К ассоциациям текущей политики с эпохой Французской революции подталкивала и музыкальная программа. О 3-й симфонии («Героической»), с которой начинались оба концерта, бытует знаменитая легенда, наверняка известная Мандельштаму если не из уроков музыки, то из консерваторской программки: Бетховен якобы намерен был посвятить ее Наполеону, но оторвал лист с посвящением, узнав о решении последнего облечь себя императорским титулом[733]. Четыре года спустя обвинение Сталина в бонапартизме прямо сформулирует Троцкий (в статье «Рабочее государство, термидор и бонапартизм»), но и в 1931 г. сходство двух узурпаторов, завершителей революций, должно было бросаться в глаза.

Музыку с политикой в стихотворении Мандельштама объединяет обстановка: зал, аудитория, оратор/музыкант.

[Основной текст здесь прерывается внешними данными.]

Lemma empty_planned prepared t : planned prepared 0 (empty_batch (length prepared)) t.
Proof. split; [constructor|done|]. by intros []. Qed.

(** The capacity check counts every executing run. *)
Lemma counted_executing t :
  sql_count executing t <= sql_count (fun r => not_deleted r && state_in (counted_states reclaim) r) t.
Proof.
  apply sql_count_weaken. intros r. unfold executing, counted_states, state_in. rewrite !andb_true_iff.
  intros [-> Hs]. split; [done|]. destruct reclaim; [done|]. cbn in *. rewrite !orb_true_iff in *. tauto.
Qed.

Lemma create_tx_ok st prepared prune acknowledged t res t' :
  List.NoDup (map key_of prepared) -> (forall c, In c prepared -> prepared_ok c /\ stable c) ->
  healthy t -> clock_ok now t ->
  create_tx st now prepared reclaim prune replace acknowledged t = (Ok res, t') ->
  exists keys s, rtc table_step t s /\ t' = revive keys s /\ replacing keys s /\ revives prepared keys t /\
    sql_count executing s <= maxActiveRuns st.
Proof.
  intros Hnd Hok Hh Hc H. unfold create_tx in H.
  apply bind_ok in H as (n & t1 & Hsw & H). rewrite sweepTx_healthy in Hsw by done. injection Hsw as _ <-.
  set (t1 := map (sweep_row now) t) in *.
  assert (Hst1 : rtc table_step t t1) by (apply steps_map; intros r Hr; by eapply sweep_row_step).
  pose proof (steps_healthy _ _ Hst1 Hh) as Hh1.
  assert (Hc1 : clock_ok now t1) by (apply clock_ok_map; [apply sweep_keeps|done]).
  apply bind_ok in H as (b & t2 & Hcl & H).
  destruct (classify_loop prepared 0 prepared _ _ _ _ Hnd ltac:(done) Hh1 Hc1 (empty_planned _ _) Hcl)
    as (Hst2 & _ & Hc2 & Hplan & Hsafe2).
  pose proof (steps_healthy _ _ Hst2 Hh1) as Hh2.
  apply bind_ok in H as (tt2 & t2' & Hget & H). injection Hget as <- <-.
  apply bind_ok in H as (pruned & t2' & Hpr & H). injection Hpr as Hpr <-.
  destruct (prune_ids_ok _ _ _ _ Hh2 Hc2 Hpr) as [Hpn Hpp].
  apply bind_ok in H as (u1 & t2' & Hg1 & H). apply guard_ok in Hg1 as [_ ->].
  apply bind_ok in H as (u2 & t2' & Hgr & H). apply for_each_check_group in Hgr as ->.
  apply bind_ok in H as (tt3 & t2' & Hget & H). injection Hget as <- <-.
  apply bind_ok in H as (u3 & t2' & Hg2 & H). apply guard_ok in Hg2 as [Hcap ->].
  apply bind_ok in H as (b1 & t3 & A1 & H). apply bind_ok in H as (b2 & t4 & A2 & H).
  apply bind_ok in H as (b3 & t5 & A3 & H). apply bind_ok in H as (b4 & t6 & A4 & H).
  apply bind_ok in H as (b5 & t7 & A5 & H). apply bind_ok in H as (b6 & t8 & A6 & H).
  apply bind_ok in H as (u4 & t9 & Hprune & H). injection H as _ <-.
  destruct (writes_ok prepared Hnd Hok _ b t2 pruned b2 t4 b3 t5 b6 t8 u4 t9 Hh2 Hplan Hpn Hpp)
    as (keys & s & S3 & -> & R & K & Hcnt); [|exact A3| |exact Hprune|].
  { unfold run_stages, before, sg_list, bind, ret. cbn [flat_map sg_acts sg_apply list_of].
    by rewrite app_nil_r, A1, app_nil_r, A2. }
  { unfold run_stages, after, sg_list, bind, ret. cbn [flat_map sg_acts sg_apply list_of].
    by rewrite app_nil_r, A4, app_nil_r, A5, app_nil_r, A6. }
  exists keys, s. split_and!; [do 2 (etransitivity; [eassumption|]); done|done|done| |].
  - intros key Hk. destruct (K key Hk) as (c & Hin & E & Hu). exists c. split_and!; [done|done|].
    intros Hs. by apply Hu, Hsafe2, sweep_rollback_safe.
  - apply Z.ltb_ge in Hcap. pose proof (counted_executing t2) as Hce. rewrite stages_costs in Hcnt. lia.
Qed.
End Classify.
End BatchRefine.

Главное в этой обстановке — звучание; потеря голоса в таком случае означает потерю прав — прав, пользуясь формулировкой Мирабо, человека и гражданина.

Напряженное взаимное молчание двух первых строф взрывается в третьей голосом пианиста, «мастера Генриха». Право слова он, по-видимому, получил уже у Мандельштама: если здесь в самом деле идет речь о проваленном концерте Нейгауза, то легко предположить, что мэтр едва ли обращался с гневными обвинениями к «огромному залу». Вернее всего, зал увидел жест.

Хотя 5-й концерт Бетховена относился к жемчужинам исполнительского мастерства Нейгауза[734], весной 1931 года у музыканта было множество причин для неудачи. К усталости после долгого зимнего турне по Сибири и вечной загруженности учениками добавилась любовная драма (его жена Зинаида Николаевна ушла к Борису Пастернаку, горячо любимому другу Нейгауза).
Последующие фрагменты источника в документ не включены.